Only those lines in the data below from the line containing "destruct a, b; simpl in *; try exact H; destruct" through the line containing "Lemma uuid_is_base_loop_iff (u", both included, should be restated word for word.

○ ○ ○ ○

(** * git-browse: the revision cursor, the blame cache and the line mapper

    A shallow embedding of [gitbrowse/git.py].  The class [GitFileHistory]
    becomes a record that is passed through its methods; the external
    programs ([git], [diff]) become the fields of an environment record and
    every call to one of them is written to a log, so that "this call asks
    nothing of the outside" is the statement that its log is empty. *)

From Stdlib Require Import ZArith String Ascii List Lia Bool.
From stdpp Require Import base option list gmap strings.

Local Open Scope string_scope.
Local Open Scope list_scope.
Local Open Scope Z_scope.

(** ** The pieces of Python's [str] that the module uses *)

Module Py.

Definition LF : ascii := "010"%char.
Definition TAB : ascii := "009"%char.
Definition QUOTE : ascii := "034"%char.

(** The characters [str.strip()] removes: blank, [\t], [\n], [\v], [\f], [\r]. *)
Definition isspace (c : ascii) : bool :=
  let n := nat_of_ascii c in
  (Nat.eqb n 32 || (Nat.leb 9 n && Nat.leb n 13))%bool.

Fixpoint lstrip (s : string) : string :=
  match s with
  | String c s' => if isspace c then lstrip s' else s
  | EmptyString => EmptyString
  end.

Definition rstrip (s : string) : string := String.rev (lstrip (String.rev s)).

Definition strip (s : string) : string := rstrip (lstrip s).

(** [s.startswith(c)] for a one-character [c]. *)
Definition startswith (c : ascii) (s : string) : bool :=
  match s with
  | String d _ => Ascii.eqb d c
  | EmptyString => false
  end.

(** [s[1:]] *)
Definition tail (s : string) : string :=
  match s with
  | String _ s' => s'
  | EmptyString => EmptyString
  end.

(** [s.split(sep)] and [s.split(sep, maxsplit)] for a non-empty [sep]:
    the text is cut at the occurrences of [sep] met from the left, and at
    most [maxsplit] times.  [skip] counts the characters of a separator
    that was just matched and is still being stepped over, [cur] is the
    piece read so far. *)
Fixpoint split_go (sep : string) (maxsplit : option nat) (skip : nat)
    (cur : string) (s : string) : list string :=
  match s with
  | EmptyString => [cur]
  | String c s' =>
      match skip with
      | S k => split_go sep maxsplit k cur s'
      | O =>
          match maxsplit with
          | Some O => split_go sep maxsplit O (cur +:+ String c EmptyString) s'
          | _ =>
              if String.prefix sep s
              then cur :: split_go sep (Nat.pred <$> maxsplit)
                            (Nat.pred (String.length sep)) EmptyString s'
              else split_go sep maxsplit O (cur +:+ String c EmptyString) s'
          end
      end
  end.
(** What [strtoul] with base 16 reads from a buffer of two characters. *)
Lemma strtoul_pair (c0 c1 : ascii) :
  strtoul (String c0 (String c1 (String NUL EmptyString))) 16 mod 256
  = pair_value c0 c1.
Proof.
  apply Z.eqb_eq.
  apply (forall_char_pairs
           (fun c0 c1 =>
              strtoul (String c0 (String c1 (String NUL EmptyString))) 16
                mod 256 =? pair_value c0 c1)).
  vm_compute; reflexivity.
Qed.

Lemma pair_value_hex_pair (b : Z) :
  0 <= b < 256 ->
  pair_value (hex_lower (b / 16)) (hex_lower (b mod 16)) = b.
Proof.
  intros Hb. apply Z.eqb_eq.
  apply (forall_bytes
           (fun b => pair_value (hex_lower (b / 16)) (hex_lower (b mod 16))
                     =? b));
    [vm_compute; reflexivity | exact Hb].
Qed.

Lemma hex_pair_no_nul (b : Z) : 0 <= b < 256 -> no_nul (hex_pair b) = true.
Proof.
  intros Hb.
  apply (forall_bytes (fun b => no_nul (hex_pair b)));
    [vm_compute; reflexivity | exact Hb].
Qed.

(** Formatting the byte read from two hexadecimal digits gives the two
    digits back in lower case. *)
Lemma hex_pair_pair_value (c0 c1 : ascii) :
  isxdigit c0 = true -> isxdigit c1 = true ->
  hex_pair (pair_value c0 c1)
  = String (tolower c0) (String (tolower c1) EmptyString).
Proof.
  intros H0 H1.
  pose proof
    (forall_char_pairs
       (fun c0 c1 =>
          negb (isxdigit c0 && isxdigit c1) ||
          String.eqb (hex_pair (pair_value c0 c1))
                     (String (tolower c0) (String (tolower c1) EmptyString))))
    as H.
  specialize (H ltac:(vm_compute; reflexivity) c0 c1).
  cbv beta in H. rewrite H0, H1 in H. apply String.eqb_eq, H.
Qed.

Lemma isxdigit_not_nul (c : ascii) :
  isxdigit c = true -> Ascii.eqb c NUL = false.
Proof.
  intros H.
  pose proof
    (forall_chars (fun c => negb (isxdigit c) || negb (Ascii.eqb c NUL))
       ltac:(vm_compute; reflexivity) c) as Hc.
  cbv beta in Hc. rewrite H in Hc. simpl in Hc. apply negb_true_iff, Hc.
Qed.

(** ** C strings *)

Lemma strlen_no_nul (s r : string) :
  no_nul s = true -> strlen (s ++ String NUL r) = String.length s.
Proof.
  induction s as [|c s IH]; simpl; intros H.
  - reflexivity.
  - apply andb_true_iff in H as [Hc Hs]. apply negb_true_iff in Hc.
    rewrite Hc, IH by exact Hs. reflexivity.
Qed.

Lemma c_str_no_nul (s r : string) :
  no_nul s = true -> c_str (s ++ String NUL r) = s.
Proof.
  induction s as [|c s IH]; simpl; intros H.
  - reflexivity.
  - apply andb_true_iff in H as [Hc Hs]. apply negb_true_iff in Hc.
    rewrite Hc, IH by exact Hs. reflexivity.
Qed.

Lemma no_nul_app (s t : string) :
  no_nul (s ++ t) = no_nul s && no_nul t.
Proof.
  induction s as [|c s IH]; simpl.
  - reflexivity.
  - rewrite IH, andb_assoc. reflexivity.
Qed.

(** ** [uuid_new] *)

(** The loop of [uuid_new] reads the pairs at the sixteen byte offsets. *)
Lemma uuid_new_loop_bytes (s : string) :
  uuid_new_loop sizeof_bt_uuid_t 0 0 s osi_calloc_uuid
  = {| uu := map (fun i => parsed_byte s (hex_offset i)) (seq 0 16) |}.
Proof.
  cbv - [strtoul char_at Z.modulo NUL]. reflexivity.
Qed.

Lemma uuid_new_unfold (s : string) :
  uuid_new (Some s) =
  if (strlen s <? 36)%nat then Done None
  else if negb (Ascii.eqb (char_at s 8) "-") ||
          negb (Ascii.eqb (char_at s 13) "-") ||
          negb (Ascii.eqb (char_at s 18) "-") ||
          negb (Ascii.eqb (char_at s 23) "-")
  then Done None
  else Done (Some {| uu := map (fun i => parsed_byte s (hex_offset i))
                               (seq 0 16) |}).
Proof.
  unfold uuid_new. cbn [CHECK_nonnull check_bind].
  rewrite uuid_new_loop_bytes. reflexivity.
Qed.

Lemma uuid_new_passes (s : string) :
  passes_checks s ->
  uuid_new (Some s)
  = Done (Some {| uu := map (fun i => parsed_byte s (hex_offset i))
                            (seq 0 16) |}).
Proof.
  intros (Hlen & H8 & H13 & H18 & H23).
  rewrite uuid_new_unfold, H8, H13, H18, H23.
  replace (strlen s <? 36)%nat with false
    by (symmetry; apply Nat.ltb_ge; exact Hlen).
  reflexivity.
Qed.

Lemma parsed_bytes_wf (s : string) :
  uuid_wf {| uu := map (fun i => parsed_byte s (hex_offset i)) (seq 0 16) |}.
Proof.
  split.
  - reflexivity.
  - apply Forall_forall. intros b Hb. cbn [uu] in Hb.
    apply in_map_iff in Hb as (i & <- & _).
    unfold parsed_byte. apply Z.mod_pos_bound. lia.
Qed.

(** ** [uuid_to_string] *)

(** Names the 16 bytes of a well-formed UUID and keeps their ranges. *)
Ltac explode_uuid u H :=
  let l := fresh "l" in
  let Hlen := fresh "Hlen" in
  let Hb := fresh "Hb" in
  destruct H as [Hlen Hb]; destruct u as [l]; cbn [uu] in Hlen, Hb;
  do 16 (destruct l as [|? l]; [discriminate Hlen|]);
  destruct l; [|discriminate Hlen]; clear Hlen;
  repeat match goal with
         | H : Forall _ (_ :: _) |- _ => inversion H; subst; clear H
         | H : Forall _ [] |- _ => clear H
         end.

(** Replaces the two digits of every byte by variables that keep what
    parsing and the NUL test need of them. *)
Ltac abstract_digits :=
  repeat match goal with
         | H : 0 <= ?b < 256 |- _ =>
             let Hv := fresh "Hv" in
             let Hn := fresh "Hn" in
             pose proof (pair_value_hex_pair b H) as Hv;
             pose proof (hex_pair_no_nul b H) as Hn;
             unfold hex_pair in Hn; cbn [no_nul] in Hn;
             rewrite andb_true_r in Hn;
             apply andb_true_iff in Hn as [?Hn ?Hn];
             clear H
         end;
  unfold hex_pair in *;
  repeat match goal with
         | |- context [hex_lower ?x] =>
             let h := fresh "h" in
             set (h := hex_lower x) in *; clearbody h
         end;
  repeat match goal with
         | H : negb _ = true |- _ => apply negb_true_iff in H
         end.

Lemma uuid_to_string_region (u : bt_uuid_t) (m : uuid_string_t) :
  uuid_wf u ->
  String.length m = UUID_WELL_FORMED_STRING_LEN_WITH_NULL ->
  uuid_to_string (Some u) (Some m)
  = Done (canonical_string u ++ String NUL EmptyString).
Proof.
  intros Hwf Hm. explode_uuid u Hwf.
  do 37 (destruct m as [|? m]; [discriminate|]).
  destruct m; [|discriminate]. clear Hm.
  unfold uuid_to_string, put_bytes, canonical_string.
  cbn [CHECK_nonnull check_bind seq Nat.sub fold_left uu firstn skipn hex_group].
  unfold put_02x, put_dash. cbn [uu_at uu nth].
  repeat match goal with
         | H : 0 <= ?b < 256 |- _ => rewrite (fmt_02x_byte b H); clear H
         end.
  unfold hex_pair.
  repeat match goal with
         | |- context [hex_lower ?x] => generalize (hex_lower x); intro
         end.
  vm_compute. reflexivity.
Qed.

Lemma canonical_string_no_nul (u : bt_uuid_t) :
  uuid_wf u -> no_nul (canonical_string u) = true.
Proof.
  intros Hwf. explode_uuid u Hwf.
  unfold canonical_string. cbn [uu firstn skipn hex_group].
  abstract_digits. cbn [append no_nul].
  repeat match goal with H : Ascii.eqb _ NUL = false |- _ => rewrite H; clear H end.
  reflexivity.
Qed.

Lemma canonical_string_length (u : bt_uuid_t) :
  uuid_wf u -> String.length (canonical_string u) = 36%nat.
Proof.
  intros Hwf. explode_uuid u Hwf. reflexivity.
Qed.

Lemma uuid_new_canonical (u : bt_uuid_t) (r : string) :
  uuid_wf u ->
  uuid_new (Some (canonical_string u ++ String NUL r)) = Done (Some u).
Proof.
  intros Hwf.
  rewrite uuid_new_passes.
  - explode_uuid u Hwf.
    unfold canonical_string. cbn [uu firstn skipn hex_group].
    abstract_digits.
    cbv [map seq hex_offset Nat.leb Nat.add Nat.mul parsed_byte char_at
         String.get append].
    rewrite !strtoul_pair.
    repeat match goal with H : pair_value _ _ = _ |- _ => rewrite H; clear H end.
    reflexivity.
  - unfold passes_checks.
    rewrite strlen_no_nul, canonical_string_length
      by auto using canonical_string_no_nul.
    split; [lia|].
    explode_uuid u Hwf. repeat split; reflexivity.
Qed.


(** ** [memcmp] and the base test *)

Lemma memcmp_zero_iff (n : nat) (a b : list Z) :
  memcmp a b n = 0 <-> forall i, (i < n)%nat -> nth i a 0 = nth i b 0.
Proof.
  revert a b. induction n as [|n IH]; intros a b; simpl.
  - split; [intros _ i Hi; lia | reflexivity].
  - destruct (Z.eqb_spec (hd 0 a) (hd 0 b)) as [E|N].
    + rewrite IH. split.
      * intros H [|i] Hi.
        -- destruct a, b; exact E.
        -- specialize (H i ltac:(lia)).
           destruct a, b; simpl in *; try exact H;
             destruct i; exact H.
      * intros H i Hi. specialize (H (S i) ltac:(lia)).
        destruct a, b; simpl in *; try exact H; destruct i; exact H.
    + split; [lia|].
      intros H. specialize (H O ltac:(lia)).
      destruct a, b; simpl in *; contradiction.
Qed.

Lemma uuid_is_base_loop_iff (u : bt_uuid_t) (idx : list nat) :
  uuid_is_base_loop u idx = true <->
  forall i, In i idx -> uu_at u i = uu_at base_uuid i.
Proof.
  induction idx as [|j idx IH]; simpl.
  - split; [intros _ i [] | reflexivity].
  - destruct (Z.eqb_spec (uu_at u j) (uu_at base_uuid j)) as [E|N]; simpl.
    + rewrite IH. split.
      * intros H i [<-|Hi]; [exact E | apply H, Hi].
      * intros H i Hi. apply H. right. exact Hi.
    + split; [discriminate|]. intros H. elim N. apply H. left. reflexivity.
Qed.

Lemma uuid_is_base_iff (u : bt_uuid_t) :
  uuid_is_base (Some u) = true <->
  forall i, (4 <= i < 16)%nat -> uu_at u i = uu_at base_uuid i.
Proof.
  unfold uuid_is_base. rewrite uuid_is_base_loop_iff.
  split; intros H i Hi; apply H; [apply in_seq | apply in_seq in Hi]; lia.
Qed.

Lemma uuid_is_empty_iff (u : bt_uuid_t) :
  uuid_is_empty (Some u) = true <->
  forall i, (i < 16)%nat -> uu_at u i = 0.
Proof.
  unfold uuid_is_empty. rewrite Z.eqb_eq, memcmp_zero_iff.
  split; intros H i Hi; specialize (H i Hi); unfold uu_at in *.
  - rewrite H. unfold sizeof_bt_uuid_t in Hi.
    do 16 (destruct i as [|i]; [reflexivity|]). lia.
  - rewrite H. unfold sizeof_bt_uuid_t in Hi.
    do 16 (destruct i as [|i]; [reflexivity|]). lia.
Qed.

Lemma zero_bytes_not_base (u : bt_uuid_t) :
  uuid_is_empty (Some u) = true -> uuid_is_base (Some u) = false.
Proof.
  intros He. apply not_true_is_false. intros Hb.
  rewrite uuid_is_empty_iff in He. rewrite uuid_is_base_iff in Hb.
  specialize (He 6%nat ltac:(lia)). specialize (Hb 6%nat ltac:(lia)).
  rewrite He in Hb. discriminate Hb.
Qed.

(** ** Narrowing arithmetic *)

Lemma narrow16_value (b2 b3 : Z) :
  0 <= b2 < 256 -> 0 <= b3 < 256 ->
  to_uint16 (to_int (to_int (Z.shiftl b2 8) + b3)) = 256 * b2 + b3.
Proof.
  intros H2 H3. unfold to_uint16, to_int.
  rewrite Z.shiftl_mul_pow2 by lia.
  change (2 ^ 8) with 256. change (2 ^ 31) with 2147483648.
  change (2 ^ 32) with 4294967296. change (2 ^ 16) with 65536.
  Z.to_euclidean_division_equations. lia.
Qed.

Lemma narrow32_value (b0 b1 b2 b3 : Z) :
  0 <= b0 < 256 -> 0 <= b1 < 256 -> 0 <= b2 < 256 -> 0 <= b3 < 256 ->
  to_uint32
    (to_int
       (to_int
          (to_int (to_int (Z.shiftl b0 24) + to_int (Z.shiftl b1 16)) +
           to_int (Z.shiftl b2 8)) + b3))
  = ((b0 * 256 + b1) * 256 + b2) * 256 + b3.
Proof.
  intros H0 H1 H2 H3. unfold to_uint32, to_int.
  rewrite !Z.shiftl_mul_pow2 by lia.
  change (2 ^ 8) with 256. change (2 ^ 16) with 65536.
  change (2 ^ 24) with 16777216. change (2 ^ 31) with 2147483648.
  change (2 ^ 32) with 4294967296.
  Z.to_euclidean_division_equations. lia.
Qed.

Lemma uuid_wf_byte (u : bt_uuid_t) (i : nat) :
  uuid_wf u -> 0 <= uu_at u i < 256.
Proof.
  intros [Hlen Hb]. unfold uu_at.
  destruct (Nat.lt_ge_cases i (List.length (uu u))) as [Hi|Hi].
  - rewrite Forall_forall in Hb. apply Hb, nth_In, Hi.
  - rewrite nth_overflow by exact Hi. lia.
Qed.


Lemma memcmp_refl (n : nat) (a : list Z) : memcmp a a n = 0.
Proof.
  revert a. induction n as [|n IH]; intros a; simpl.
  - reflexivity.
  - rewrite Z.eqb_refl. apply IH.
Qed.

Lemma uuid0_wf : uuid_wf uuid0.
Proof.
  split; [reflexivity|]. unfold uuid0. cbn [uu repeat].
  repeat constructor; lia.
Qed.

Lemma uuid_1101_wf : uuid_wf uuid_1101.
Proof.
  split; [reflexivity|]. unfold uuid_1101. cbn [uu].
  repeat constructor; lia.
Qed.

○ ○ ○ ○

*Task solution*:
        destruct a, b; simpl in *; try exact H; destruct i; exact H.
    + split; [lia|].
      intros H. specialize (H O ltac:(lia)).
      destruct a, b; simpl in *; contradiction.
Qed.

Lemma uuid_is_base_loop_iff (u : bt_uuid_t) (idx : list nat) :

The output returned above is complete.